━━ Supplied material

(* ===== verification/FilePaths.v ===== *)
(** The names and ranges a file request may carry
    ([service/src/files/file-session.ts], [parseSingleRange] of
    [files/file-edge.ts]): the root, the root-relative path, the path and
    position a viewer clicked, the permissions, the byte range.

    A string is kept in UTF-8; the characters the patterns name are ASCII, so
    that reading bytes for code units finds the same matches. *)
From Stdlib Require Import ZArith QArith Qround Lia.
From stdpp Require Import base tactics strings option pretty.
From stdpp Require Import list.
From S2P Require Import Prelude JsRuntime Json JsText.
Open Scope Z_scope.

(** ** What a check answers *)

(** [FileSessionValidationError] is thrown, or a value returned. *)
Inductive checked (A : Type) :=
  | Valid (a : A)
  | Invalid (code message : string).
Arguments Valid {A}.
Arguments Invalid {A}.

#[export] Instance checked_mret : MRet checked := fun A => Valid.
#[export] Instance checked_mbind : MBind checked :=
  fun A B k c => match c with Valid a => k a | Invalid e m => Invalid e m end.

(** ** Roots and permissions *)

Definition DEFAULT_FILE_ROOT_KEY : string := "workspace".
Definition FILE_SESSION_ROOT_KEYS : list string := ["workspace"].
Definition FILE_SESSION_PERMISSIONS : list string := ["stat"; "read"; "range"].

Definition normalizeFileRootKey (rootKey : string) : checked string :=
  let normalized := trim rootKey in
  if bool_decide (normalized ∈ FILE_SESSION_ROOT_KEYS) then Valid normalized
  else Invalid "unsupported_file_root" "Only the workspace file root is allowed in this phase".

(** The loop over the requested permissions. *)
Fixpoint collect_permissions (requested normalized : list string) : checked (list string) :=
  match requested with
  | [] => Valid normalized
  | permission :: requested =>
      let value := toLowerCase (trim permission) in
      if bool_decide (value ∈ FILE_SESSION_PERMISSIONS) then
        collect_permissions requested
          (if bool_decide (value ∈ normalized) then normalized else normalized ++ [value])
      else Invalid "unsupported_file_permission"
             ("File permission " +:+ permission +:+ " is not allowed")
  end.

Definition normalizeFileSessionPermissions (permissions : option (list string))
  : checked (list string) :=
  let requested := match permissions with
                   | Some (p :: ps) => p :: ps | _ => FILE_SESSION_PERMISSIONS end in
  normalized ← collect_permissions requested [];
  if bool_decide (normalized = []) then
    Invalid "empty_file_permissions" "At least one file permission must be allowed"
  else
    let normalized := if bool_decide ("range" ∈ normalized) && negb (bool_decide ("read" ∈ normalized))
                      then normalized ++ ["read"] else normalized in
    let normalized := if (bool_decide ("read" ∈ normalized) || bool_decide ("range" ∈ normalized))
                         && negb (bool_decide ("stat" ∈ normalized))
                      then normalized ++ ["stat"] else normalized in
    Valid normalized.

(** ** Root-relative paths *)

(** [s.split(c)] for a separator of one character. *)
Fixpoint split_on (c : Ascii.ascii) (s : string) : list string :=
  match s with
  | EmptyString => [""]
  | String x s =>
      if Ascii.eqb x c then "" :: split_on c s
      else match split_on c s with p :: ps => String x p :: ps | [] => [String x ""] end
  end.

Definition SLASH : Ascii.ascii := Ascii.ascii_of_N 47.
Definition COLON : Ascii.ascii := Ascii.ascii_of_N 58.
Definition NUL : string := String (Ascii.ascii_of_N 0) "".
Definition BACKSLASH : string := String bslash "".

Definition letter (c : Ascii.ascii) : bool := within 65 90 c || within 97 122 c.
Definition digit (c : Ascii.ascii) : bool := within 48 57 c.

(** [/^[a-zA-Z]:/]. *)
Definition drive_prefix (s : string) : bool :=
  match s with String a (String b _) => letter a && Ascii.eqb b COLON | _ => false end.

(** The loop over the parts. *)
Fixpoint keep_parts (parts : list string) : checked (list string) :=
  match parts with
  | [] => Valid []
  | part :: parts =>
      if negb (str_truthy part) || bool_decide (part = ".") then keep_parts parts
      else if bool_decide (part = "..") then
        Invalid "file_path_traversal" "File path must not contain parent-directory segments"
      else kept ← keep_parts parts; Valid (part :: kept)
  end.

Definition normalizeFileRelativePath (input : string) : checked string :=
  let trimmed := trim input in
  if negb (str_truthy trimmed) then Invalid "empty_file_path" "File path must not be empty"
  else if includes NUL trimmed then
    Invalid "invalid_file_path" "File path must not contain NUL bytes"
  else if starts_with "/" trimmed || starts_with "~" trimmed then
    Invalid "absolute_file_path" "File path must be root-relative"
  else if drive_prefix trimmed || includes BACKSLASH trimmed then
    Invalid "invalid_file_path" "File path must use POSIX-style relative separators"
  else
    parts ← keep_parts (split_on SLASH trimmed);
    if bool_decide (parts = []) then Invalid "empty_file_path" "File path must not be empty"
    else Valid (join "/" parts).

(** ** Positions in a file *)

(** The longest prefix of digits, and the rest. *)
Fixpoint span_digits (s : string) : string * string :=
  match s with
  | String c r => if digit c then let '(ds, r) := span_digits r in (String c ds, r) else ("", s)
  | EmptyString => ("", "")
  end.

(** The number a text of digits stands for. *)
Fixpoint decimal (acc : Z) (s : string) : Z :=
  match s with
  | EmptyString => acc
  | String c s => decimal (10 * acc + (Z.of_N (code c) - 48)) s
  end.

(** [/^\d+$/]. *)
Definition all_digits (s : string) : bool := str_truthy s && str_forall digit s.

Definition positive_message (label : string) : string :=
  "File " +:+ label +:+ " must be a positive integer".

(** [Number.isSafeInteger]: the integer, if it is one. *)
Definition safe_whole (n : jsnum) : option Z :=
  match n with
  | JFin q =>
      z ← as_integer q; if Z.abs z <=? MAX_SAFE_INTEGER then Some z else None
  | _ => None
  end.

Definition validatePositiveInteger (value : jsnum) (label : string) : checked Z :=
  match safe_whole value with
  | Some z => if z <? 1 then Invalid "invalid_file_path" (positive_message label) else Valid z
  | None => Invalid "invalid_file_path" (positive_message label)
  end.

(** [Number(digits)]; the integers past the largest double, which it makes
    infinite, are not safe either. *)
Definition number_of_digits (s : string) : jsnum :=
  JFin (inject_Z (number_of_bigint (decimal 0 s))).

Definition parsePositiveInteger (value label : string) : checked Z :=
  if negb (all_digits value) then Invalid "invalid_file_path" (positive_message label)
  else validatePositiveInteger (number_of_digits value) label.

(** What [.] does not match: line feed, carriage return, U+2028, U+2029. *)
Definition LINE_TERMINATORS : list string :=
  bytes_string <$> [[10]; [13]; [226; 128; 168]; [226; 128; 169]]%N.
Definition at_terminator (s : string) : bool := existsb (fun t => starts_with t s) LINE_TERMINATORS.
Fixpoint one_line (s : string) : bool :=
  match s with EmptyString => true | String _ r => negb (at_terminator s) && one_line r end.

(** [(?:-L?\d+)?$]. *)
Definition range_end (s : string) : bool :=
  match s with
  | EmptyString => true
  | String d r =>
      let r := match r with String l r' => if (code (lower_char l) =? 108)%N then r' else r | _ => r end in
      let '(ds, rest) := span_digits r in
      (code d =? 45)%N && str_truthy ds && negb (str_truthy rest)
  end.

(** [#L(?<line>\d+)(?:-L?\d+)?$], in either case. *)
Definition hash_suffix (s : string) : option string :=
  match s with
  | String h (String l r) =>
      let '(ds, rest) := span_digits r in
      if (code h =? 35)%N && (code (lower_char l) =? 108)%N && str_truthy ds && range_end rest
      then Some ds else None
  | _ => None
  end.

(** [(?<path>.+?)] before it: the shortest path. *)
Fixpoint hash_line (some : bool) (s : string) : option (string * string) :=
  match (if some then hash_suffix s else None) with
  | Some line => Some ("", line)
  | None =>
      match s with
      | EmptyString => None
      | String c r =>
          if at_terminator s then None
          else (fun pl : string * string => (String c pl.1, pl.2)) <$> hash_line true r
      end
  end.

(** Before and after the last [c]. *)
Fixpoint split_last (c : Ascii.ascii) (s : string) : option (string * string) :=
  match s with
  | EmptyString => None
  | String x r =>
      match split_last c r with
      | Some (a, b) => Some (String x a, b)
      | None => if Ascii.eqb x c then Some ("", r) else None
      end
  end.

(** [/^(?<path>.+):(?<line>\d+)$/]. *)
Definition colon_line (s : string) : option (string * string) :=
  '(path, line) ← split_last COLON s;
  if str_truthy path && one_line path && all_digits line then Some (path, line) else None.

(** [/^(?<path>.+):(?<line>\d+):(?<column>\d+)$/]. *)
Definition colon_line_column (s : string) : option (string * string * string) :=
  '(rest, column) ← colon_line s;
  '(path, line) ← colon_line rest;
  Some (path, line, column).

(** The scheme characters of [/^[a-zA-Z][a-zA-Z0-9+.-]*:\/\//] after the first. *)
Definition scheme_char (c : Ascii.ascii) : bool :=
  letter c || digit c || (code c =? 43)%N || (code c =? 46)%N || (code c =? 45)%N.
Fixpoint scheme_rest (s : string) : bool :=
  starts_with "://" s
  || match s with String c r => scheme_char c && scheme_rest r | EmptyString => false end.
Definition url_scheme (s : string) : bool :=
  match s with String c r => letter c && scheme_rest r | EmptyString => false end.

(** [/^[a-zA-Z]:([/\\]|$)/]. *)
Definition drive_path (s : string) : bool :=
  drive_prefix s
  && match s with
     | String _ (String _ (String c _)) => Ascii.eqb c SLASH || Ascii.eqb c bslash
     | _ => true
     end.

Fixpoint ends_with_char (c : Ascii.ascii) (s : string) : bool :=
  match s with
  | EmptyString => false
  | String x EmptyString => Ascii.eqb x c
  | String _ r => ends_with_char c r
  end.

(** The path and the position its text carries. *)
Definition parsed_location (rawPath : string) : checked (string * option Z * option Z) :=
  match hash_line false rawPath with
  | Some (path, line) => l ← parsePositiveInteger line "line"; Valid (path, Some l, None)
  | None =>
      match colon_line_column rawPath with
      | Some (path, line, column) =>
          l ← parsePositiveInteger line "line";
          c ← parsePositiveInteger column "column";
          Valid (path, Some l, Some c)
      | None =>
          match colon_line rawPath with
          | Some (path, line) => l ← parsePositiveInteger line "line"; Valid (path, Some l, None)
          | None => Valid (rawPath, None, None)
          end
      end
  end.

(** A position of the request, if it has one. *)
Definition explicit_position (value : option jsnum) (label : string) : checked (option Z) :=
  match value with
  | Some v => z ← validatePositiveInteger v label; Valid (Some z)
  | None => Valid None
  end.

Inductive ParsedViewerFilePath :=
  | RelativePath (rawPath relativePath : string) (line column : option Z)
  | AbsolutePosix (rawPath requestedPath : string) (line column : option Z).

Definition or_else {A} (a b : option A) : option A := match a with Some _ => a | None => b end.

Definition parseViewerFilePath (input : string) (line column : option jsnum)
  : checked ParsedViewerFilePath :=
  let rawPath := trim input in
  if negb (str_truthy rawPath) then Invalid "empty_file_path" "File path must not be empty"
  else if includes NUL rawPath then
    Invalid "invalid_file_path" "File path must not contain NUL bytes"
  else if url_scheme rawPath || starts_with "mailto:" (toLowerCase rawPath) then
    Invalid "invalid_file_path" "URLs are not supported file paths"
  else if drive_path rawPath then
    Invalid "invalid_file_path" "File path must use POSIX-style relative separators"
  else
    '(candidatePath, parsedLine, parsedColumn) ← parsed_location rawPath;
    if ends_with_char SLASH (trim candidatePath) then
      Invalid "invalid_file_path" "Directory paths are not supported"
    else
      explicitLine ← explicit_position line "line";
      explicitColumn ← explicit_position column "column";
      let line := or_else explicitLine parsedLine in
      let column := or_else explicitColumn parsedColumn in
      if starts_with "/" candidatePath then Valid (AbsolutePosix rawPath candidatePath line column)
      else
        relativePath ← normalizeFileRelativePath candidatePath;
        Valid (RelativePath rawPath relativePath line column).

(** ** Byte ranges *)

Record FileRange := mkRange {
  rangeStart : option Z;
  rangeEnd : option Z;
  rangeSuffixBytes : option Z;
}.
Definition whole_file : FileRange := mkRange None None None.

Definition parseSafeInteger (value : string) : option Z :=
  if all_digits value then safe_whole (number_of_digits value) else None.

(** [bytes=], digits, [-], digits, and nothing after; either may be missing. *)
Definition match_range (s : string) : option (string * string) :=
  rest ← strip_prefix "bytes=" s;
  let '(startText, rest) := span_digits rest in
  rest ← strip_prefix "-" rest;
  let '(endText, rest) := span_digits rest in
  if str_truthy rest then None else Some (startText, endText).

(** The message of a refusal, or the range. *)
Definition parseSingleRange (value : jsval) : string + FileRange :=
  match as_string value with
  | None | Some EmptyString => inl "Range header is required for range file reads"
  | Some value =>
      if includes "," value then inl "Multiple byte ranges are not supported"
      else
        match match_range (trim value) with
        | None => inl "Range must use a single bytes=start-end form"
        | Some (startText, endText) =>
            if negb (str_truthy startText) && negb (str_truthy endText) then
              inl "Range must include a start, end, or suffix length"
            else if negb (str_truthy startText) then
              match parseSafeInteger endText with
              | Some suffix =>
                  if suffix <=? 0 then inl "Suffix byte range must be a positive integer"
                  else inr (mkRange None None (Some suffix))
              | None => inl "Suffix byte range must be a positive integer"
              end
            else
              let end_ := if str_truthy endText then parseSafeInteger endText else None in
              match parseSafeInteger startText with
              | None => inl "Range offsets must be safe non-negative integers"
              | Some start =>
                  if (start <? 0)
                     || (str_truthy endText
                         && match end_ with None => true | Some e => e <? 0 end)
                  then inl "Range offsets must be safe non-negative integers"
                  else if match end_ with Some e => e <? start | None => false end then
                    inl "Range end must be greater than or equal to range start"
                  else inr (mkRange (Some start) end_ None)
              end
        end
  end.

━━━━

_Exercise:_ If a line in the records above contains "kept", copy that line.

_Completed task:_
    A string is kept in UTF-8; the characters the patterns name are ASCII, so
      else kept ← keep_parts parts; Valid (part :: kept)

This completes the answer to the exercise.